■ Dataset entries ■
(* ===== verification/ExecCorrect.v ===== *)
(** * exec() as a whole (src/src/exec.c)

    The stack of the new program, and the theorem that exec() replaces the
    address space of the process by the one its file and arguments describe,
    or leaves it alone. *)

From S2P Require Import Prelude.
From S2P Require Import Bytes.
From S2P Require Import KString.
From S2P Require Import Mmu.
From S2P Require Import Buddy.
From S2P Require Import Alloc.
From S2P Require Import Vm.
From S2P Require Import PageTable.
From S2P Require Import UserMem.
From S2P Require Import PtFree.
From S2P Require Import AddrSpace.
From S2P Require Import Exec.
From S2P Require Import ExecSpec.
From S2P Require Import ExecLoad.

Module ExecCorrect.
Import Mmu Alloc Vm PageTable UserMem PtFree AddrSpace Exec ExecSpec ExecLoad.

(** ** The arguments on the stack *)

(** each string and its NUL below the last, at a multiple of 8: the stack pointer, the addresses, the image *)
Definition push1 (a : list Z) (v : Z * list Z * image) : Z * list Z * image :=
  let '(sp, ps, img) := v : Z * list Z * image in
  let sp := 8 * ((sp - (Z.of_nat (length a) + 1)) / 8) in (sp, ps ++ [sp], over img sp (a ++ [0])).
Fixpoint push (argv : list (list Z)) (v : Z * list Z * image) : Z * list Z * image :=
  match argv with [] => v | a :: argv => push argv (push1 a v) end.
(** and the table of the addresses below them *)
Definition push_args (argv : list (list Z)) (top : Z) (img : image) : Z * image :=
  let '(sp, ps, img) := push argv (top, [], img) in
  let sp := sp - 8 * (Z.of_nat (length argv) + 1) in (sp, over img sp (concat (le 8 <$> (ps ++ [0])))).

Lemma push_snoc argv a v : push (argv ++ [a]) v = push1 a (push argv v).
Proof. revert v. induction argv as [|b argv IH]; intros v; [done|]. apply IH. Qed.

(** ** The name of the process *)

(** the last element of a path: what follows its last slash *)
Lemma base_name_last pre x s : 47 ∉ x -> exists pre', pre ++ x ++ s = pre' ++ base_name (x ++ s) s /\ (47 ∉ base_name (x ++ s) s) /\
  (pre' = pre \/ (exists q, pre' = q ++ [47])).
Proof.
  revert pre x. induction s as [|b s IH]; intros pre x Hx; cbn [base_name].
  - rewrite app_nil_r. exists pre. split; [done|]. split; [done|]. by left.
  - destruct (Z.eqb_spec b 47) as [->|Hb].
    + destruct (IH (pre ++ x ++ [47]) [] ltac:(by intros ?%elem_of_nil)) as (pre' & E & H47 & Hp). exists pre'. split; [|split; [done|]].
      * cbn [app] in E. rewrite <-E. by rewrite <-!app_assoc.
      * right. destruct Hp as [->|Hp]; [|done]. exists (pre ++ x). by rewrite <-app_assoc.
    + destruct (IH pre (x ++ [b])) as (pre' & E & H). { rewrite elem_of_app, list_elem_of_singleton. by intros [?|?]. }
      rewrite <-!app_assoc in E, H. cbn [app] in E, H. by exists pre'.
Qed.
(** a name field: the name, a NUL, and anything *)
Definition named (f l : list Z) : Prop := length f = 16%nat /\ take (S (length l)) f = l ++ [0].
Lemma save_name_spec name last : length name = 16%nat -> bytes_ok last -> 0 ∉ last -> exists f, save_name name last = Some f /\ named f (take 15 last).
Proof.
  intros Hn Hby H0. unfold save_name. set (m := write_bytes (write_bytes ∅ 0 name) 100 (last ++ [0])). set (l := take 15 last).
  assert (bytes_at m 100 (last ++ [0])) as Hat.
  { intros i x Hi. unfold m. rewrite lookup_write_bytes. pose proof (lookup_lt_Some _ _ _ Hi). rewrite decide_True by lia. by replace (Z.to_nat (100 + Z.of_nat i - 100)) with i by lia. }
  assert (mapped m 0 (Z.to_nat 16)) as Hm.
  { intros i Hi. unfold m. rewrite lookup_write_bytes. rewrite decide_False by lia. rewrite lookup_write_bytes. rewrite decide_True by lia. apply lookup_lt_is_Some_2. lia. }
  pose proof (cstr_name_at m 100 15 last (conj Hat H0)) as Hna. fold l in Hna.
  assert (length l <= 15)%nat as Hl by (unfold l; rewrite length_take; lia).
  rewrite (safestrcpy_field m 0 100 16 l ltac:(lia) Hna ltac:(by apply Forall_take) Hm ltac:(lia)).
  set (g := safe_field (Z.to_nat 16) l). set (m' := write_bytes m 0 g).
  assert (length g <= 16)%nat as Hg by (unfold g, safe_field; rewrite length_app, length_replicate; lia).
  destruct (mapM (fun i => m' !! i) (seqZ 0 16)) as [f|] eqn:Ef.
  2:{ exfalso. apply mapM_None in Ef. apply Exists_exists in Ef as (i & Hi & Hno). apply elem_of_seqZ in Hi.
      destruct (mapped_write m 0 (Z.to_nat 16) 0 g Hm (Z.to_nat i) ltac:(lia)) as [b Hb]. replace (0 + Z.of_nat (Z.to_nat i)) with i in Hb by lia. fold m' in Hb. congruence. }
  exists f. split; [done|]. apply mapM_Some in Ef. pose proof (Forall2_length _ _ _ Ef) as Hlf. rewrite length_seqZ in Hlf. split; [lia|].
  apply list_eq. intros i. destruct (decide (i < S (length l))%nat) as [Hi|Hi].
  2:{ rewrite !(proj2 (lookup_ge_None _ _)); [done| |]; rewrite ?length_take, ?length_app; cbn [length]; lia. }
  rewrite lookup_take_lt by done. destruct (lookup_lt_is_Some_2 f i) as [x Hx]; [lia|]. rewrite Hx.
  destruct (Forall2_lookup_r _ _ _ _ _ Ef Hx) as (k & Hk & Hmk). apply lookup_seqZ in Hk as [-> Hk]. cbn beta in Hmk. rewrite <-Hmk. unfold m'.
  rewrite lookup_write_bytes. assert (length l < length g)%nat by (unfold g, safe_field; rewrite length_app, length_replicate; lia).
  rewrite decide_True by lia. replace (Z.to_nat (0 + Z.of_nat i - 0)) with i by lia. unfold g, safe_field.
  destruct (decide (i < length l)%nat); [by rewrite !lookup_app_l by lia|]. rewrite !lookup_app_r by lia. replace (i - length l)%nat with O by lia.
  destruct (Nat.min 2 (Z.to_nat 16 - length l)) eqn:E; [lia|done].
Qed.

■ Description of the task ■
Go through the records above and return every line that holds the string "PageTable".

■ Task output ■
From S2P Require Import PageTable.
Import Mmu Alloc Vm PageTable UserMem PtFree AddrSpace Exec ExecSpec ExecLoad.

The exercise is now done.